#### WHAT IS REQUIRED:
Set down exactly the lines below between the line holding "(* ===== verification/Regions.v ===== *)" and the line holding "[get_rects] gives the", inclusive; no other line belongs in the answer.

#### Saved data entries:
'''
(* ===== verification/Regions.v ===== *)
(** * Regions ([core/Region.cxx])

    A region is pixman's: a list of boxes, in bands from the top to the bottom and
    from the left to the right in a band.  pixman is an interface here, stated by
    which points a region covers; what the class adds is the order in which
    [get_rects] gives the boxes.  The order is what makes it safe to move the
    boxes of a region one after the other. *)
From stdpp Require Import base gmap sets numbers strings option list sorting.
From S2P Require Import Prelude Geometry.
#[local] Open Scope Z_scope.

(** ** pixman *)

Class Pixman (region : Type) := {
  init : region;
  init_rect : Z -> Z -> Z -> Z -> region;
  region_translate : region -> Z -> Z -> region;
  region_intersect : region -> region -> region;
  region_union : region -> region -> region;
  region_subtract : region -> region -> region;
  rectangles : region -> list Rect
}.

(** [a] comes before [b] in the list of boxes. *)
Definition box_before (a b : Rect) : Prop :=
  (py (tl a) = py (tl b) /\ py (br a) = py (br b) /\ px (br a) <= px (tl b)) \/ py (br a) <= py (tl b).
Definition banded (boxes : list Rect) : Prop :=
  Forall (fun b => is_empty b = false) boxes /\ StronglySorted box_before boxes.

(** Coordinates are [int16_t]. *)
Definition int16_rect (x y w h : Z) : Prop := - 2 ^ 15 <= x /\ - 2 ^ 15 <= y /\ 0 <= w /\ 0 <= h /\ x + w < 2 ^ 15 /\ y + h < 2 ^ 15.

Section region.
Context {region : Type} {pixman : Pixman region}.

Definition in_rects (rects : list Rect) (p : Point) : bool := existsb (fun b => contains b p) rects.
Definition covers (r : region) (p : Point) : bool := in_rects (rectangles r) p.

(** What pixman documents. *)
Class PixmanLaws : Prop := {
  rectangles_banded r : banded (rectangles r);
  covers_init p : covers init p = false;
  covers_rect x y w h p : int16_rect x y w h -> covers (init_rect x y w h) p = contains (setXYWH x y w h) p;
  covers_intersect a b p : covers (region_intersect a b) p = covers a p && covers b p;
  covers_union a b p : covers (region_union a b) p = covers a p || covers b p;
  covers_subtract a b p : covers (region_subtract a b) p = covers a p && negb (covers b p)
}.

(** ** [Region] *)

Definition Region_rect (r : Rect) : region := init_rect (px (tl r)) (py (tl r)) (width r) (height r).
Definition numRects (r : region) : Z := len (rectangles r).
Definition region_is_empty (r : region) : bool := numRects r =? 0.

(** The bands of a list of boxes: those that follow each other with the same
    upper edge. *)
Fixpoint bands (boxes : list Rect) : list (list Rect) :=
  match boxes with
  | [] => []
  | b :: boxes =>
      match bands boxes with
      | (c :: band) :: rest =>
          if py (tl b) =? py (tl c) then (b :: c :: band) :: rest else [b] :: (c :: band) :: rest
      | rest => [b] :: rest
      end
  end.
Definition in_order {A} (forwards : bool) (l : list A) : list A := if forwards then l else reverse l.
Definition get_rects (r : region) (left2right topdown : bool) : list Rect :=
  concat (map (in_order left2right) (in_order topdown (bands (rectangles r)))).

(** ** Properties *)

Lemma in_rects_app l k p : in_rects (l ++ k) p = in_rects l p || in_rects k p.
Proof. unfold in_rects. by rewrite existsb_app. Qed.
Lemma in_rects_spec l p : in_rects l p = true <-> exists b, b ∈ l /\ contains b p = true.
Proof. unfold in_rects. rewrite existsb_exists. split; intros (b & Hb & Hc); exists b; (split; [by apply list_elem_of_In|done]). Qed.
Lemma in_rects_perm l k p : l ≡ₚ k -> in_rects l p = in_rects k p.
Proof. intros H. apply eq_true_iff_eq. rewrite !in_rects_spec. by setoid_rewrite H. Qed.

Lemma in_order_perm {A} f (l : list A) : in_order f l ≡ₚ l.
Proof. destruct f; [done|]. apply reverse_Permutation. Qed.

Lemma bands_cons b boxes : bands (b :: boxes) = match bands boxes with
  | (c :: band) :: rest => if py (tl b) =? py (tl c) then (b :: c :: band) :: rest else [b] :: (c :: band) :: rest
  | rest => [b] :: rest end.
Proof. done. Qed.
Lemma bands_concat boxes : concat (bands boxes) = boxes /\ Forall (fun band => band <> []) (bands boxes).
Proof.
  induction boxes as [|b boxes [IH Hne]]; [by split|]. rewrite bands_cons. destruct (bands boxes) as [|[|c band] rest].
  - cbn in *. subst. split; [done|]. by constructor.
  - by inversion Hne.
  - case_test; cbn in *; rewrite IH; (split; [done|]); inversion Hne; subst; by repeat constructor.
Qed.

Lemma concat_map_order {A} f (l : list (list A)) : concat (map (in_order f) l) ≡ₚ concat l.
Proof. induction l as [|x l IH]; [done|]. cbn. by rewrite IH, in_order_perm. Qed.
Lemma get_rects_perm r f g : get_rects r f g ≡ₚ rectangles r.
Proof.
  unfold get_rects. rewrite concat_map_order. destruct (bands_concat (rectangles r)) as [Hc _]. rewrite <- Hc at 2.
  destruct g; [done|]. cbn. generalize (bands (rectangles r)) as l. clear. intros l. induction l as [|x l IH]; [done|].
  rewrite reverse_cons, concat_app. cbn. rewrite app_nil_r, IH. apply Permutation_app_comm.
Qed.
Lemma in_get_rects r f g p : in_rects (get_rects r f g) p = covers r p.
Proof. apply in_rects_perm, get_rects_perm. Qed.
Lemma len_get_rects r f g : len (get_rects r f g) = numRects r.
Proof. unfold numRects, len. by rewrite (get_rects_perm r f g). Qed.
'''
'''
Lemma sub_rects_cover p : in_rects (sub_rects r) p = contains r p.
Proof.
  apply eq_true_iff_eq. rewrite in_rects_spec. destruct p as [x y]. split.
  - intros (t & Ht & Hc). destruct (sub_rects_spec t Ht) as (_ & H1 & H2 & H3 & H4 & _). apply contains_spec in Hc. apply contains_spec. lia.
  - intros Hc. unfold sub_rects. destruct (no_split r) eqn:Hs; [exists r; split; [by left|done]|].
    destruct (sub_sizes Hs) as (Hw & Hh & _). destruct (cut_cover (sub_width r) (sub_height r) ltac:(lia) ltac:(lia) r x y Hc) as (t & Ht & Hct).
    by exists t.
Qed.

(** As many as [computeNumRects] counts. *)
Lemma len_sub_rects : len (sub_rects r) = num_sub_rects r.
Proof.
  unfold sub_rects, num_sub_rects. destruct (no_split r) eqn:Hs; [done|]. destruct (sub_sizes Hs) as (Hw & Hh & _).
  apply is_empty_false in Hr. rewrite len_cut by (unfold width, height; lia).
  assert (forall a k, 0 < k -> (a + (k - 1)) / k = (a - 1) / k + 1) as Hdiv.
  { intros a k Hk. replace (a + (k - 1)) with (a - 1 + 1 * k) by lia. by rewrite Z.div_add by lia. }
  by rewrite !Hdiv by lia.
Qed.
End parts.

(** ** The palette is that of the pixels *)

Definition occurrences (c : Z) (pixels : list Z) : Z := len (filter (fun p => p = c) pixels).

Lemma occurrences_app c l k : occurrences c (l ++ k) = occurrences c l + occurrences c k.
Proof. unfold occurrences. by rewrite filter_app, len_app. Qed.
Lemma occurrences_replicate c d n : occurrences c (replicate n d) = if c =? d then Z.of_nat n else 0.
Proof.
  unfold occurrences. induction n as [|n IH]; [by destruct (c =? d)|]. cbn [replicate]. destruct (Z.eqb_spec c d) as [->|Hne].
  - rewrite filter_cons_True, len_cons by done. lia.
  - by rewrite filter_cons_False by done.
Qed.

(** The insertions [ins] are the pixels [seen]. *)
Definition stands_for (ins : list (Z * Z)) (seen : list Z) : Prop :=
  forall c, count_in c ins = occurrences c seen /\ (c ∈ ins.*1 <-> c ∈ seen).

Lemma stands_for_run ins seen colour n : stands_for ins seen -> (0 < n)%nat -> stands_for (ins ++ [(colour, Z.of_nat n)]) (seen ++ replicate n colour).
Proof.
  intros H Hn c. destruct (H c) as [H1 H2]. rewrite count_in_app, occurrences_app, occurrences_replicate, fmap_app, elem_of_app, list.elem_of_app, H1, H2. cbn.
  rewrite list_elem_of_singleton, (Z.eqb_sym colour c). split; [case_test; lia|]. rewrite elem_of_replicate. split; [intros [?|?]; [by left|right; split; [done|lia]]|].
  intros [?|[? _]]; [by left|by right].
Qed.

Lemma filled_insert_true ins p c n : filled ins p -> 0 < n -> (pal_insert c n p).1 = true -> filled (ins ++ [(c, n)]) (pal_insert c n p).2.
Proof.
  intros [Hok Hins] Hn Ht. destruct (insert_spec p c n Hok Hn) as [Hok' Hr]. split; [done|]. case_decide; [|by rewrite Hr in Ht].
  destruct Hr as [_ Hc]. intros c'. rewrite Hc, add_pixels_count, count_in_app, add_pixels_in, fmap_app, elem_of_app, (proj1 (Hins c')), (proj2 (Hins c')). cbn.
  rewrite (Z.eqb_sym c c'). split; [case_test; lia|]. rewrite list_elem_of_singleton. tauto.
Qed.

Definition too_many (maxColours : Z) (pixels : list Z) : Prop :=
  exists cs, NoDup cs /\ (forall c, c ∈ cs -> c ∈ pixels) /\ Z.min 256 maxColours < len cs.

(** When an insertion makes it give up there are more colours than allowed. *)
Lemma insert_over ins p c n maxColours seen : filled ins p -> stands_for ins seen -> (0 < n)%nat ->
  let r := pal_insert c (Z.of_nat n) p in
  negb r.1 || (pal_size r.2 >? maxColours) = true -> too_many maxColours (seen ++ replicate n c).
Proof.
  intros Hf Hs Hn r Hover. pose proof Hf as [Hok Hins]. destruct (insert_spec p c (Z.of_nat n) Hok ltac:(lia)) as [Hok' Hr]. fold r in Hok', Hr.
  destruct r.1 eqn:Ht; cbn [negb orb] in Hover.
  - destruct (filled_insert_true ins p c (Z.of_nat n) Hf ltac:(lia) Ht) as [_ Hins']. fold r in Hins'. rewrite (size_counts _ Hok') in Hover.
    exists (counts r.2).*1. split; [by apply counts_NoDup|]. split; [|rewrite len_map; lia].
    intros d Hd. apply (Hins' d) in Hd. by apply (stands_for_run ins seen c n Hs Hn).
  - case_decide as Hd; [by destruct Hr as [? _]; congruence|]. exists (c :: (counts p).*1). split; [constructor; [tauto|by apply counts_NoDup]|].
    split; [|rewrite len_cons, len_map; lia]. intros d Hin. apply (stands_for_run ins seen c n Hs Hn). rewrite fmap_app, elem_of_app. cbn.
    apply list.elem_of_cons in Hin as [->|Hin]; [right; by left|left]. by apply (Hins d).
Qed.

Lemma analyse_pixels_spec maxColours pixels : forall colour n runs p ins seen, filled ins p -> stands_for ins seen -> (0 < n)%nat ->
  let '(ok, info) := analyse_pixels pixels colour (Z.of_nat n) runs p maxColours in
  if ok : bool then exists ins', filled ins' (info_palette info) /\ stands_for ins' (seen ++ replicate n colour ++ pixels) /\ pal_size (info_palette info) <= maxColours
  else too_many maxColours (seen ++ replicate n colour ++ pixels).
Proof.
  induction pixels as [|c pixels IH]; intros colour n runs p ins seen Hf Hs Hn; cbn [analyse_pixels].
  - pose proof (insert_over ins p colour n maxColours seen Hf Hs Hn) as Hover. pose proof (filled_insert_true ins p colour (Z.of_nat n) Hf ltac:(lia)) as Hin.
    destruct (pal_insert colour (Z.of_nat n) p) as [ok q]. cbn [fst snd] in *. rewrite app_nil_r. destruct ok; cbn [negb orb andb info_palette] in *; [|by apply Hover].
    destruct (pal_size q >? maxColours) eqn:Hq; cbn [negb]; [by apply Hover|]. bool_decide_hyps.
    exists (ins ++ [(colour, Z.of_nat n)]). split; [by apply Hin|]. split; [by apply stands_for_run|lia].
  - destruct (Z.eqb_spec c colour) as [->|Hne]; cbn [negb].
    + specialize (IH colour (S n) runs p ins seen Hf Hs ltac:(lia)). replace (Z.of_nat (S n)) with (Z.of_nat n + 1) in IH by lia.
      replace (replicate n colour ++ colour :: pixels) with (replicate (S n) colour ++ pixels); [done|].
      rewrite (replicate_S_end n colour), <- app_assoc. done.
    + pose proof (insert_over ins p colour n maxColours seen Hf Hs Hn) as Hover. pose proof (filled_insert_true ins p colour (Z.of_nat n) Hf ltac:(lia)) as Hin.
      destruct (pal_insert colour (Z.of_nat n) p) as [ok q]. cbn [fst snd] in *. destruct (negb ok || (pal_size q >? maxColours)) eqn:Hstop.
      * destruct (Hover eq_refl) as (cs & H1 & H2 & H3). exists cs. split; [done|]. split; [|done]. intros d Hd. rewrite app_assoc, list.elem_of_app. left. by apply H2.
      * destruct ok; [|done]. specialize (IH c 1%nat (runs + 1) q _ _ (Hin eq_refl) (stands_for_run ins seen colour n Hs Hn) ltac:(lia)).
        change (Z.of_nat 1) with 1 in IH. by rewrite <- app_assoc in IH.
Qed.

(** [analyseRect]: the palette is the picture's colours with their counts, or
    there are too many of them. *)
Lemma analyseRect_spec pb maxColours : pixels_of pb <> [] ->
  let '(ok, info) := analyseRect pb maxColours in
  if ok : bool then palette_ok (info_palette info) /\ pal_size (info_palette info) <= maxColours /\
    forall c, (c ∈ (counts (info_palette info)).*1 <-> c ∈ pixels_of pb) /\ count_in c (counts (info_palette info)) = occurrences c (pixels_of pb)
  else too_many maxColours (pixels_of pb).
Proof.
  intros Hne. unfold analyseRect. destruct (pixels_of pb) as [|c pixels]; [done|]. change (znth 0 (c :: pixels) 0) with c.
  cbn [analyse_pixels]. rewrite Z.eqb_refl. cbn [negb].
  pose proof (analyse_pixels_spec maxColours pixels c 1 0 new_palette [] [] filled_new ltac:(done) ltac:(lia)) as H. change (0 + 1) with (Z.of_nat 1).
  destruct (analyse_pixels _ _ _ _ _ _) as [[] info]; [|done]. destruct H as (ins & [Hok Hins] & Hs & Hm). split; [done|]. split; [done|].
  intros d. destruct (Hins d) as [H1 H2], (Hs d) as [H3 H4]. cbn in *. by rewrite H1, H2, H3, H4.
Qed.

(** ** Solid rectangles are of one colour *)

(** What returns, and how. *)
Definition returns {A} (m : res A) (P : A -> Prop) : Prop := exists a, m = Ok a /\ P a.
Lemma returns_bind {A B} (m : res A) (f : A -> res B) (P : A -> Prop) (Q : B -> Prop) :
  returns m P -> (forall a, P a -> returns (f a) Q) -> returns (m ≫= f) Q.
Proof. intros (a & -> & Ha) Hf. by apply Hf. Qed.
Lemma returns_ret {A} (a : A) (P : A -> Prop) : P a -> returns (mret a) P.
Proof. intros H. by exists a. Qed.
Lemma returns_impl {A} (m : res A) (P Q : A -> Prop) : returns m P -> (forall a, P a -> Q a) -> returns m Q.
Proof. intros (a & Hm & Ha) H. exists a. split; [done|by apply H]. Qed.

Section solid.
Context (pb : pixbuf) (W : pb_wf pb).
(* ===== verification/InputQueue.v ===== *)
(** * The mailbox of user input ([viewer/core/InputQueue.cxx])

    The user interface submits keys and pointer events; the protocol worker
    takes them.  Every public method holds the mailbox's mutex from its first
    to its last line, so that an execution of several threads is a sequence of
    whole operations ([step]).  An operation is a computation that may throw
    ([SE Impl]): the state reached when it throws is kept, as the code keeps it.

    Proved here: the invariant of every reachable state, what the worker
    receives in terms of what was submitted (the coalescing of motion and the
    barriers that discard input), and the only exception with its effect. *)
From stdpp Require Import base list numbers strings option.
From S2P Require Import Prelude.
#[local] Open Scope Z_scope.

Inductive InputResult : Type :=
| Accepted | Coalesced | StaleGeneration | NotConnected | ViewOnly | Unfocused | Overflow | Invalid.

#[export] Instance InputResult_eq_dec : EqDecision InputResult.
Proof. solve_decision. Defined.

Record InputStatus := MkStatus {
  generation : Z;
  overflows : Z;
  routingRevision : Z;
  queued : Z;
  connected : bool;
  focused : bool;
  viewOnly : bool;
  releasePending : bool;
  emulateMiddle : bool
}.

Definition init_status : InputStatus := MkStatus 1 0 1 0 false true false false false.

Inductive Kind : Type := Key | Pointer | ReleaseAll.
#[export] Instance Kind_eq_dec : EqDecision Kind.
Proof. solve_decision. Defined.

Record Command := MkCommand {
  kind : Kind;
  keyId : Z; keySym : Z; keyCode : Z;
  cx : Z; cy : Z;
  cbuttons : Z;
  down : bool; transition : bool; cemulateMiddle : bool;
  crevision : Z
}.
'''
'''
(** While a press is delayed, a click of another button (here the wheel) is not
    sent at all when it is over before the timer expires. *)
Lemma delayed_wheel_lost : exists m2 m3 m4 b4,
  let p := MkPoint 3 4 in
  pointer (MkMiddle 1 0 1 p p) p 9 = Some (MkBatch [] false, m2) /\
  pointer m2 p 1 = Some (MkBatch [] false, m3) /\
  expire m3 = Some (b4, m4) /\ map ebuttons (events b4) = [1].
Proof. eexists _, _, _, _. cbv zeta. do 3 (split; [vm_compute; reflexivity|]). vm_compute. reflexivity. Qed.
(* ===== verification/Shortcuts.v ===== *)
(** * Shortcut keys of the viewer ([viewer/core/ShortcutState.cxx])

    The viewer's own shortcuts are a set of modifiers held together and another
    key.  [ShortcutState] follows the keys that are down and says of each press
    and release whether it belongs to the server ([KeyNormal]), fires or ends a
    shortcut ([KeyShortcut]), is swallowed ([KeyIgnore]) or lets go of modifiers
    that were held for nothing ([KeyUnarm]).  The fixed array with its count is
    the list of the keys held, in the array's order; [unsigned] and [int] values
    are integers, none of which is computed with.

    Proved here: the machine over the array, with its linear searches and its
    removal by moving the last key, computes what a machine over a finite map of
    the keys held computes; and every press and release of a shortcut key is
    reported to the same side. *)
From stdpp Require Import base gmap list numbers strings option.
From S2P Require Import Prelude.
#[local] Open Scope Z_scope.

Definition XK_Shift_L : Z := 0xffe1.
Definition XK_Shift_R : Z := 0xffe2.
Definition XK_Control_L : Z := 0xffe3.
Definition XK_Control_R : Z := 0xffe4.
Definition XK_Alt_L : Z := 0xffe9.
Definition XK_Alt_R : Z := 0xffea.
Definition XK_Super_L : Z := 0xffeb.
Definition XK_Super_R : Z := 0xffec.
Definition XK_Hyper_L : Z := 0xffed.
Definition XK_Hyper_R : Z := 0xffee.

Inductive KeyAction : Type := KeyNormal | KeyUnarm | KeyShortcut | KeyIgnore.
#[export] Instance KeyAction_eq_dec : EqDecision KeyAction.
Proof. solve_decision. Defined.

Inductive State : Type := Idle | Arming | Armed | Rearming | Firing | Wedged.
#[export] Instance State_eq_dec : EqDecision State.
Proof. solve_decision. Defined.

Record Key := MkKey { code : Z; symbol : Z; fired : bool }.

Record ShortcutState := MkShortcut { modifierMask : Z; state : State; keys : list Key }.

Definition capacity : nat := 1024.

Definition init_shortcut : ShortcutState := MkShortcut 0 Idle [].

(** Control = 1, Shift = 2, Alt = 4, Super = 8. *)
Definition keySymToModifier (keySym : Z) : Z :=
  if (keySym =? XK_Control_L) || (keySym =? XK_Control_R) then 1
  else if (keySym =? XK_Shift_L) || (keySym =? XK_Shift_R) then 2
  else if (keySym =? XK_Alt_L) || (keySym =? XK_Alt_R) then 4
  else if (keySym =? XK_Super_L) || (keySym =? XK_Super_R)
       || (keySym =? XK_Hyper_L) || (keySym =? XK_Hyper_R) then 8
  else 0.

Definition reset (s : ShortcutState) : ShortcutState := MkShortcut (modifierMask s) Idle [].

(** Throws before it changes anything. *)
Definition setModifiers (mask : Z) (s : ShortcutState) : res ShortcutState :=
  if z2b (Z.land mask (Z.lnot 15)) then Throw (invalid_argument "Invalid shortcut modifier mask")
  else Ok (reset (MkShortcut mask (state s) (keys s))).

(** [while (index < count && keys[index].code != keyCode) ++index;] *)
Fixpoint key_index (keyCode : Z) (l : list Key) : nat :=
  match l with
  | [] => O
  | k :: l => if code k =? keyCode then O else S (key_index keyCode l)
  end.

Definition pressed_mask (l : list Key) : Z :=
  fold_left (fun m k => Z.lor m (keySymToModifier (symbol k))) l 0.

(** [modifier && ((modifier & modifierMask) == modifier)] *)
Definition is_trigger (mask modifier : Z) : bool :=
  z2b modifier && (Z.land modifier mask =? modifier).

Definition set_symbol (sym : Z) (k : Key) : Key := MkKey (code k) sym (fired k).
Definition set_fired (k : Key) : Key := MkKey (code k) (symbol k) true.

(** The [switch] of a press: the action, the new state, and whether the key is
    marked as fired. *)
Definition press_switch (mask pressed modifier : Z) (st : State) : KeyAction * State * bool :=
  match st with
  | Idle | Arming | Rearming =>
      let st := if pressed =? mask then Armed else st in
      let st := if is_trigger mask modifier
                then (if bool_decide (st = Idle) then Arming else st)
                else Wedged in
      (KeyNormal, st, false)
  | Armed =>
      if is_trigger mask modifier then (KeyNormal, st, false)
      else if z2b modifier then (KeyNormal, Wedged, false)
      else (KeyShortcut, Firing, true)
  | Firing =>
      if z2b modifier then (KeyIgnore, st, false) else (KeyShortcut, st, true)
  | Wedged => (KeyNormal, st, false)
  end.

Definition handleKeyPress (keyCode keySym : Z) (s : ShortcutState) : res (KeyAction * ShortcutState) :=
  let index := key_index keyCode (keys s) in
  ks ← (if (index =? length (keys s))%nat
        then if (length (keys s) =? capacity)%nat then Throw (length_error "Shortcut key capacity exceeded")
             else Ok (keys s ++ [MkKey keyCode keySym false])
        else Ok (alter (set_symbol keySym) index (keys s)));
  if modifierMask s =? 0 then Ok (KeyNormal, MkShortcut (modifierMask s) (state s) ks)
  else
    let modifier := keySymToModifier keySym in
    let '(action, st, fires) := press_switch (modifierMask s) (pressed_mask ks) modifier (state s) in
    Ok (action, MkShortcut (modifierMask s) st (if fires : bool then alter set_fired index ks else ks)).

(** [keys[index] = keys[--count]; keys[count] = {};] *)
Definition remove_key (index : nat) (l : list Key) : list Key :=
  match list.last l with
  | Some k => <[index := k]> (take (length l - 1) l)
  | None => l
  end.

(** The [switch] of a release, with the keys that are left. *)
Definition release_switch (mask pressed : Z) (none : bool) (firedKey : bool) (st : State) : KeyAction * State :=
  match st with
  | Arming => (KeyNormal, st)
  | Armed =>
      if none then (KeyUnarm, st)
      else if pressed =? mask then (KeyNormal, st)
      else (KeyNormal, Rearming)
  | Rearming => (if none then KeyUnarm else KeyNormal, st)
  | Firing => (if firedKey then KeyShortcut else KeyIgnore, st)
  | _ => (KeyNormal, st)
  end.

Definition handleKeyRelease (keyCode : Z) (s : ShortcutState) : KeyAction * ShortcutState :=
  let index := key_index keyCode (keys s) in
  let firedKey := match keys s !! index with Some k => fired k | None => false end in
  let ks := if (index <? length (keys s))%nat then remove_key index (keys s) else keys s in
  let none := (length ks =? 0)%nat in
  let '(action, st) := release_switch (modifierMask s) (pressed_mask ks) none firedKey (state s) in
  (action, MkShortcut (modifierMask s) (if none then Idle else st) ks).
'''
#### RESPONSE FOR THIS EXERCISE:
(* ===== verification/Regions.v ===== *)
(** * Regions ([core/Region.cxx])

    A region is pixman's: a list of boxes, in bands from the top to the bottom and
    from the left to the right in a band.  pixman is an interface here, stated by
    which points a region covers; what the class adds is the order in which
    [get_rects] gives the boxes.  The order is what makes it safe to move the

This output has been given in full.